Segundo Obama, as informações sobre Umar Farouk Abdulmutallab, 23 anos, que tentou se explodir durante o vôo, não foram distribuídas entre as agências do governo de modo a incluir o nome dele na lista de suspeitos que não podem viajar para os EUA. A própria família do jovem alertara para elo dele com extremistas.

“Avançamos muito desde o 11 de Setembro na coleta de informações relativas a terroristas e a ataques potenciais, mas está claro que o sistema não está atualizado o suficiente a ponto de tirar total proveito das informações”, disse o democrata.

E acrescentou: “Quando o nosso governo tem informações sobre extremistas e elas não são compartilhadas como deveriam (...) uma falha sistêmica ocorreu.
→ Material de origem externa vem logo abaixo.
Lemma trail_is_connected_witness :
  let sk := setup (fun _ _ => 0) in
  exists c,
    Cyclist.reachable sk c /\ length (Cyclist.trail c) = 3%nat /\
    steps_within 2.0 (Cyclist.trail c) /\ trail_ends_here c.
Proof.
  intros sk.
  destruct (start_state (fun _ _ => 0))
    as (c0 & s' & Hnew & Hx0 & Hy0 & Hvx0 & Hvy0 & Ht0).
  assert (Hreach : Cyclist.reachable sk c0)
    by exact (Cyclist.reach_new _ _ _ _ Hnew).
  destruct (flat_run (fun _ _ => 0) c0 Hx0 Hy0 Hvx0 Hvy0 3)
    as (ps & c & Happ & Hlen & _).
  pose proof (appended_reachable sk c0 ps c Hreach Happ) as Hreach'.
  assert (Htrail : Cyclist.trail c = ps).
  { rewrite (appended_trail sk c0 ps c Happ), Ht0.
    rewrite trail_push_all by (cbn; lia). cbn [app].
    replace (length ps - 80)%nat with 0%nat by lia. reflexivity. }
  exists c. split; [exact Hreach'|].
  split; [now rewrite Htrail|].
  apply (trail_is_connected sk c Hreach').
Defined.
E considero isso inaceitável”.

Reportagem da ABC News afirma que dois líderes da Al-Qaeda, supostamente por trás da tentativa de ataque, foram soltos da prisão de Guantánamo em novembro de 2007.

A Al-Qaeda assumiu a autoria do atentado. Muhamad Attik al-Harbi e Said Ali Shari foram libertados em 2007 da prisão e enviados à Arábia Saudita, onde passaram por um programa de reabilitação que incluía até mesmo arte-terapia. Eles são citados como agentes próximos do líder da Al Qaeda no Iêmen, informação que mina ainda mais os planos de Obama de fechar a prisão. O Iêmen é o país com maior número de presos na base. Enquanto o governo procura explicações para o episódio, nos aeroportos aumentam as medidas de segurança.